Piqué au vif, Lisert oscilla rapidement sa tête vers Martinelle. Comme on lui avait réappliqué du fond de teint quelques heures plus tôt, la plupart de ses ecchymoses étaient probablement invisibles. Cependant le bandage sur sa main gauche apparaissait nettement, car le médecin de la horde lui avait interdit d’enfiler un gant. Aurait‑elle dû dissimuler ses doigts sous une manche longue ?

« Elle a l’air d’aller b‑bien, bafouilla son aîné. J’ai mentionné le problème le plus urgent d’abord.

— Quelle phrase rassurante, s’amusa Hori. “Elle a l’air d’aller bien” ! En feriez‑vous la devise de l’armée de votre pays ?

— Tais‑toi, l’interrompit Shen avec froideur.

— Mon corps ne requiert plus de soins, assura Martinelle pour mettre fin au débat. Mais pour ce qui est du cœur, j’aurais besoin de vous poser quelques questions, Ulrine. Histoire de vous laisser repartir en Orgélie avec l’esprit tranquille. »

Elle se releva et, d’un geste, incita l’autre jeune fille à faire de même. Martinelle voulait la regarder droit dans les yeux, nez‑à‑nez, pour sonder ses véritables sentiments :

« Le contrat morganatique, mon renoncement programmé aux droits de succession, la transmission du Clos‑Rusé à Guillonne… Je me doute que mes frères l’ont appris il y a belle lurette, mais vous ?

— À vrai dire vous venez de m’en donner la certitude, admit Ulrine après un temps mais sans nervosité. Je n’ai fait que formuler des hypothèses à ma mère, mais elle n’a rien répondu… Parfois, le silence est le meilleur des aveux.

— Oui, je me souviens de ce malheureux esclandre dans la salle d’eau du Ministère… Mais vous n’y demandiez que confirmation de ce que vous soupçonniez déjà, n’est‑ce pas ? Depuis quand ?

— Ce chocolat que nous avons partagé à l’Amplair.

— Si tôt que cela, s’exclama Martinelle. Ventrebleu, que je dois vous paraître sotte ! Ainsi donc, ni Ludova ni Guillonne ne vous avaient mis au courant de leurs véritables plans… Sans doute craignaient‑elles que vous les révéliez à la face du monde ? Cela me laisse croire qu’il vous reste de l’honneur.

— J’ai pourtant essayé de vous prévenir, poursuivit Ulrine sans ciller. En deux occasions.

— “Pas contre la bonne personne”, oui. C’étaient vos mots, la seconde fois. Pourquoi pas une troisième ?
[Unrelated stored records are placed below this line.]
(* ===== verification/Inode.v ===== *)
(** * The inode table and a file's blocks (get_inode, indirect_block,
    get_file_block, set_i_block, i_block_len, add_block_to_file,
    write_block_at, new_dir_inode of fs/ext2/fs.c; write_inode_table of
    fs/ext2/ext2_inode.c)

    The state is the globals of fs.c over the buffer cache; inodes are 128-byte
    images.  Block numbers and offsets keep the widths of the variables that
    hold them.  Two rounds of [getblk] are enough unless it would wait for a
    buffer; a null buffer is dereferenced where the code does so. *)

From S2P Require Export Balloc Blocks.

#[local] Ltac Zify.zify_post_hook ::= Z.to_euclidean_division_equations.

Definition i_mode := Eval vm_compute in the_field inode_t "i_mode".
Definition i_uid := Eval vm_compute in the_field inode_t "i_uid".
Definition i_gid := Eval vm_compute in the_field inode_t "i_gid".
Definition i_size := Eval vm_compute in the_field inode_t "i_size".
Definition i_atime := Eval vm_compute in the_field inode_t "i_atime".
Definition i_ctime := Eval vm_compute in the_field inode_t "i_ctime".
Definition i_mtime := Eval vm_compute in the_field inode_t "i_mtime".
Definition i_links_count := Eval vm_compute in the_field inode_t "i_links_count".
Definition i_blocks := Eval vm_compute in the_field inode_t "i_blocks".
Definition i_file_acl := Eval vm_compute in the_field inode_t "i_file_acl".
Definition i_dir_acl := Eval vm_compute in the_field inode_t "i_dir_acl".
Definition i_faddr := Eval vm_compute in the_field inode_t "i_faddr".
(** [i_block[k]]. *)
Definition i_block (k : Z) : field := Field (40 + 4 * Z.to_nat k) 4.

Lemma i_block_member k : 0 <= k < 15 -> field_of inode_t "i_block" (Z.to_nat k) = Some (i_block k).
Proof. revert k. check_range 0 15 ltac:(reflexivity). Qed.

Definition EXT2_S_IFDIR : Z := 0x4000.

(** A [char] read as a number. *)
Definition s8 (x : Z) : Z := if x <? 128 then x else x - 256.

Section Inode.
Context {B : Type} `{!BlockDev B}.
Notation fsys := (ext2 (buffer_cache B)).
Implicit Types s : fsys.

Definition block_size s : Z := Z.shiftl 1024 (get Struct.s_log_block_size (super s)).

(** [bh = bread(DEV_NO, n)], then [bh->b_data]: buffer, contents, state. *)
Definition read_buf (n : Z) s : option (Z * list Z * fsys) :=
  '(o, c) ← bread 2 DEV_NO n (dev s);
  b ← o;
  bh ← bufs c !! b;
  Some (b, b_data bh, set_dev c s).

Definition release (b : Z) s : option fsys := c ← brelse b (dev s); Some (set_dev c s).

(** Storing [data] into the buffer. *)
Definition fill_buf (b : Z) (data : list Z) s : option fsys :=
  c ← upd_buf b (set_data data) (dev s); Some (set_dev c s).

Definition write_buf (b : Z) s : option fsys := c ← bwrite b (dev s); Some (set_dev c s).

(** ** Inodes *)

Definition inode_size s : Z :=
  let z := if 0 <? get s_rev_level (super s) then get s_inode_size (super s) else 128 in
  if z =? 0 then 128 else z.

Definition get_inode (inode_n : Z) s : option (list Z * fsys) :=
  let index := u32 (inode_n - 1) in
  q ← udiv index (get s_inodes_per_group (super s));
  inode_offset ← umod index (get s_inodes_per_group (super s));
  d ← group_desc s (u16 q);
  let inodes_per_blk := u16 (block_size s `div` inode_size s) in
  bq ← udiv inode_offset inodes_per_blk;
  br ← umod inode_offset inodes_per_blk;
  let inode_blk_n := u16 (get bg_inode_table d + bq) in
  let byte_offset_in_blk := u16 (u16 br * inode_size s) in
  '(b, data, s) ← read_buf inode_blk_n s;
  res ← load byte_offset_in_blk 128 data;
  s ← release b s;
  Some (res, s).

(** A null buffer makes it return without writing. *)
Definition write_inode_table (inode_n : Z) (new_inode : list Z) s : option fsys :=
  let index := u32 (inode_n - 1) in
  q ← udiv index (get s_inodes_per_group (super s));
  r ← umod index (get s_inodes_per_group (super s));
  let bg_offset := u16 r in
  let block_offset := u16 ((bg_offset * 128) `div` 1024) in
  let in_block_offset := u16 ((bg_offset * 128) `mod` 1024) in
  d ← group_desc s (u16 q);
  let block_to_update := u32 (get bg_inode_table d + block_offset) in
  '(o, c) ← bread 2 DEV_NO block_to_update (dev s);
  match o with
  | None => Some (set_dev c s)
  | Some b =>
      let s := set_dev c s in
      bh ← bufs c !! b;
      data ← store in_block_offset new_inode (b_data bh);
      s ← fill_buf b data s;
      write_buf b s
  end.

(** Members that are not set keep what the stack held: [stale]. *)
Definition new_dir_inode (stale : list Z) : list Z :=
  let n := put i_mode EXT2_S_IFDIR stale in
  let n := put i_links_count 1 n in
  let n := put i_blocks 0 n in
  let n := put i_links_count 1 n in
  let n := put i_file_acl 0 n in
  let n := put i_dir_acl 0 n in
  put i_faddr 0 n.

(** ** The blocks of a file *)

Definition i_block_len (i : list Z) s : Z :=
  u16 (get i_blocks i `div` Z.shiftl 2 (get Struct.s_log_block_size (super s))).

(** [*(uint32_t* )(bh->b_data + j)]: [j] counts bytes.  The buffers read here
    are never released. *)
Definition indirect_block (file : list Z) (i : Z) s : option (Z * fsys) :=
  let dir_blk_len := 12 in
  if i <? dir_blk_len then Some (get (i_block i) file, s)
  else
    let ind_blk_len := u32 (block_size s `div` 4) in
    if i <? u32 (dir_blk_len + ind_blk_len) then
      '(_, data, s) ← read_buf (get (i_block 12) file) s;
      w ← load (u16 (i - dir_blk_len)) 4 data;
      Some (le_val w, s)
    else
      let dbl_ind_blk_len := u32 (block_size s * ind_blk_len) in
      if i <? u32 (dir_blk_len + ind_blk_len + dbl_ind_blk_len) then
        '(_, data, s) ← read_buf (get (i_block 13) file) s;
        let j := u32 (i - dir_blk_len - ind_blk_len) in
        ind_blk_index ← udiv j ind_blk_len;
        blk_index ← umod j ind_blk_len;
        x ← zget data ind_blk_index;
        '(_, s) ← bread 2 DEV_NO (u32 (s8 x)) (dev s) ≫= (fun '(o, c) => Some (o, set_dev c s));
        w ← load blk_index 4 data;
        Some (le_val w, s)
      else Some (0, s).

Definition set_i_block (file : list Z) (inode_n i blockn : Z) s : option (list Z * fsys) :=
  let dir_blk_len := 12 in
  if i <? dir_blk_len then
    let file := put (i_block i) blockn file in
    s ← write_inode_table inode_n file s;
    Some (file, s)
  else
    let ind_blk_len := u32 (block_size s `div` 4) in
    if i <? u32 (dir_blk_len + ind_blk_len) then
      '(b, data, s) ← read_buf (get (i_block 12) file) s;
      data ← store (u16 (i - dir_blk_len)) (le_bytes 4 blockn) data;
      s ← fill_buf b data s;
      s ← write_buf b s;
      Some (file, s)
    else
      let dbl_ind_blk_len := u32 (block_size s * ind_blk_len) in
      if i <? u32 (dir_blk_len + ind_blk_len + dbl_ind_blk_len) then
        blocks ← bd_read (get (i_block 13) file) (disk (dev s));
        let j := u32 (i - dir_blk_len - ind_blk_len) in
        ind_blk_index ← udiv j ind_blk_len;
        blk_index ← umod j ind_blk_len;
        w ← load (4 * ind_blk_index) 4 blocks;
        let update_location := le_val w in
        blocks ← bd_read update_location (disk (dev s));
        blocks ← store (4 * blk_index) (le_bytes 4 blockn) blocks;
        d ← bd_write update_location blocks (disk (dev s));
        let c := dev s in
        Some (file, set_dev (mk_cache _ (bufs c) (links c) d) s)
      else Some (file, s).

(** The handle is the inode image and its number. *)
Definition add_block_to_file (file : list Z) (inode_n new_block : Z) s : option (list Z * fsys) :=
  let file := put i_blocks (u32 (get i_blocks file + 2)) file in
  let block_len := i_block_len file s in
  set_i_block file inode_n (u32 (block_len - 1)) new_block s.

(** The buffer is released twice. *)
Definition write_block_at (block offset : Z) (chunk : list Z) s : option (Z * fsys) :=
  if block_size s <? offset + Z.of_nat (length chunk) then Some (-1, s)
  else
    '(o, c) ← bread 2 DEV_NO block (dev s);
    let s := set_dev c s in
    match o with
    | None => Some (-1, s)
    | Some b =>
        bh ← bufs c !! b;
        data ← store offset chunk (b_data bh);
        s ← fill_buf b data s;
        s ← write_buf b s;
        s ← release b s;
        Some (0, s)
    end.

(** ** Reading and writing one block *)

Lemma set_dev_set_dev c c' s : set_dev c' (set_dev c s) = set_dev c' s.
Proof. done. Qed.

Lemma holds_length k c n data : quiet k c -> bd_ok n -> holds c n data -> length data = 1024%nat.
Proof.
  intros (fs & hs & Hc & _) Hn [(b & bh & Eb & _ & _ & <-)|[_ Hr]].
  - by apply (cr_buf _ _ _ Hc) in Eb as (_ & _ & _ & ?).
  - destruct (bd_read_ok n (disk c) Hn) as (x & E & Hl). congruence.
Qed.

Lemma read_buf_spec k n data s :
  quiet (S k) (dev s) -> 0 <= n -> bd_ok n -> holds (dev s) n data ->
  exists b c, read_buf n s = Some (b, data, set_dev c s) /\ taken k b n data c /\ same_view (dev s) c.
Proof.
  intros Hq Hn Hok Hd. destruct (bread_quiet k (dev s) n data Hq Hn Hok Hd) as (b & c & E & Ht & Hv).
  exists b, c. split; [|done]. unfold read_buf. rewrite E. cbn [mbind option_bind].
  destruct Ht as (fs & hs & bh & _ & _ & _ & _ & _ & Eb & _ & Hbd & _). rewrite Eb. cbn [mbind option_bind]. by rewrite Hbd.
Qed.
— Ma famille… Non, ma mère m’en a dissuadée, hésita‑t‑elle. Les répercussions… La perspective de voir s’écrouler ce pacte de paix avec la régente… Et toutes ces hostilités passées… Tout cela donnait à réfléchir.

— Ah, oui, le devoir filial… Quelle tristesse, avoua Martinelle. J’avais désespéré de nous trouver un jour un point commun… Fallait‑il vraiment qu’il soit si terrible ?
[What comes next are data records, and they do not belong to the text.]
(** The inner [None] is the error return. *)
Definition chdir (alloc : bool) (free : Z -> fsys -> option fsys) (current_dir name : list Z) s
  : option (option (list Z * Z) * fsys) :=
  chdir_blocks alloc free (Z.to_nat (i_block_len current_dir s)) 0 current_dir name s.
End Dir.

(** ** The walk ends *)

Lemma load_nonneg off len blk w : Forall is_byte blk -> load off len blk = Some w -> 0 <= le_val w.
Proof.
  unfold load. destruct (_ && _); [|done]. intros Hb [= <-]. apply le_val_bound, slice_bytes, Hb.
Qed.

Lemma entry_at_nonneg blk pos ino rl nl ft :
  Forall is_byte blk -> entry_at blk pos = Some (ino, rl, nl, ft) -> 0 <= rl /\ 0 <= nl.
Proof.
  intros Hb. unfold entry_at. intros (a & _ & H)%bind_Some. apply bind_Some in H as (b & E1 & H).
  apply bind_Some in H as (c & E2 & H). apply bind_Some in H as (d & _ & [= _ <- <- _]).
  split; by eapply load_nonneg.
Qed.

Lemma dir_scan_fuel fuel bs blk fn pos :
  Forall is_byte blk -> (0 < fuel)%nat -> bs - pos < Z.of_nat fuel -> dir_scan fuel bs blk fn pos ≠ OutOfFuel.
Proof.
  intros Hb. revert pos. induction fuel as [|fuel IH]; intros pos H0 Hf; cbn [dir_scan]; [lia|].
  destruct (Z.ltb_spec pos bs); [|done].
  destruct (entry_at blk pos) as [[[[ino rl] nl] ft]|] eqn:E; [|done].
  apply entry_at_nonneg in E as [Hrl _]; [|done].
  assert ((if (rl =? 0) || (bs <? pos + rl) then NotFound else dir_scan fuel bs blk fn (pos + rl)) ≠ OutOfFuel) as Hnext.
  { destruct (Z.eqb_spec rl 0); [done|]. cbn [orb]. destruct (Z.ltb_spec bs (pos + rl)); [done|]. apply IH; lia. }
  destruct (ino =? 0); [done|]. destruct (_ ≫= _) as [r|]; [|done]. by destruct (r =? 0).
Qed.

(** ** What it finds *)

(** The entries of a well-formed block from [pos] on: inode number and name. *)
Inductive chain (blk : list Z) : Z -> list (Z * list Z) -> Prop :=
| chain_end : chain blk 1024 []
| chain_entry pos ino rl name ft es :
    0 <= pos -> entry_at blk pos = Some (ino, rl, Z.of_nat (length name), ft) ->
    slice (Z.to_nat (pos + 8)) (length name) blk = name -> 0 ∉ name ->
    8 + Z.of_nat (length name) <= rl -> pos + rl <= 1024 -> chain blk (pos + rl) es ->
    chain blk pos ((ino, name) :: es).

Fixpoint lookup_name (es : list (Z * list Z)) (name : list Z) : option Z :=
  match es with
  | [] => None
  | (ino, nm) :: es => if bool_decide (ino ≠ 0 /\ nm = name) then Some ino else lookup_name es name
  end.

Lemma entry_name_spec blk pos name :
  0 <= pos -> length blk = 1024%nat -> slice (Z.to_nat (pos + 8)) (length name) blk = name ->
  pos + 8 + Z.of_nat (length name) <= 1024 -> (length name <= 255)%nat ->
  entry_name blk pos (Z.of_nat (length name)) = Some (name ++ [0]).
Proof.
  intros Hp Hl Hs Hb Hn. unfold entry_name. destruct (Z.ltb_spec 255 (Z.of_nat (length name))); [lia|].
  rewrite load_ok by lia. rewrite Nat2Z.id, Hs. done.
Qed.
— Mes jambes sont fatiguées, se plaignit Ulrine qui retrouvait sur son visage l’insolence qui lui servait de masque. Auriez‑vous l’obligeance, Mademoiselle, d’essuyer vos gros sabots sur le pas de la porte et d’entrer dans le vif du sujet ? »

Martinelle encaissa cette pique, et observa la scène avant de reprendre. Lisert semblait complètement perdu. Hori et Shen, attentifs, signalèrent d’un hochement de tête qu’elle pouvait continuer :

« J’ai un service à vous demander, Mademoiselle… Enfin, vous imposer. Je vais faire de vous ma correspondante officielle pour tout le courrier destiné à la famille royale.

— Pardon ?

— Je continuerai à envoyer des rapports à Sa Majesté et à la régente, bien entendu… Mais pour ce qui est des lettres que j’enverrai à votre mère et Guillonne, et, croyez‑moi, il y en aura un grand nombre… Tout passera d’abord par votre intermédiaire. Vous les ouvrirez, vous les lirez, vous les transférerez. Et dans l’autre direction, même combat : si je reçois une missive frappée du sceau des Mandar mais exempte de votre visa, je la jetterai dans les flammes sans même la lire. Est‑ce clair ?

— Je ne suis pas votre secrétaire, s’indigna Ulrine. Pourquoi accepterais‑je cette charge ?

— Parce qu’elle vous convient, pardi ! Vous détestez qu’on vous mette à l’écart, ou qu’on parle dans votre dos, remarqua Martinelle dans un rire jaune. Tiens ! Un second point commun entre nous. Comme quoi, tout arrive.

— Nous allons être en retard pour la cérémonie d’intronisation, lui rappela Hori qui regardait sa montre à gousset.

— Bonté divine, j’oubliais ! Messires, mettons‑nous en route. »

Alors qu’elle s’éloignait, Lisert se plaça sur son chemin les bras en croix et protesta :

« Tu n’as pas autorité pour ce genre d’assignation, Miel. Tu…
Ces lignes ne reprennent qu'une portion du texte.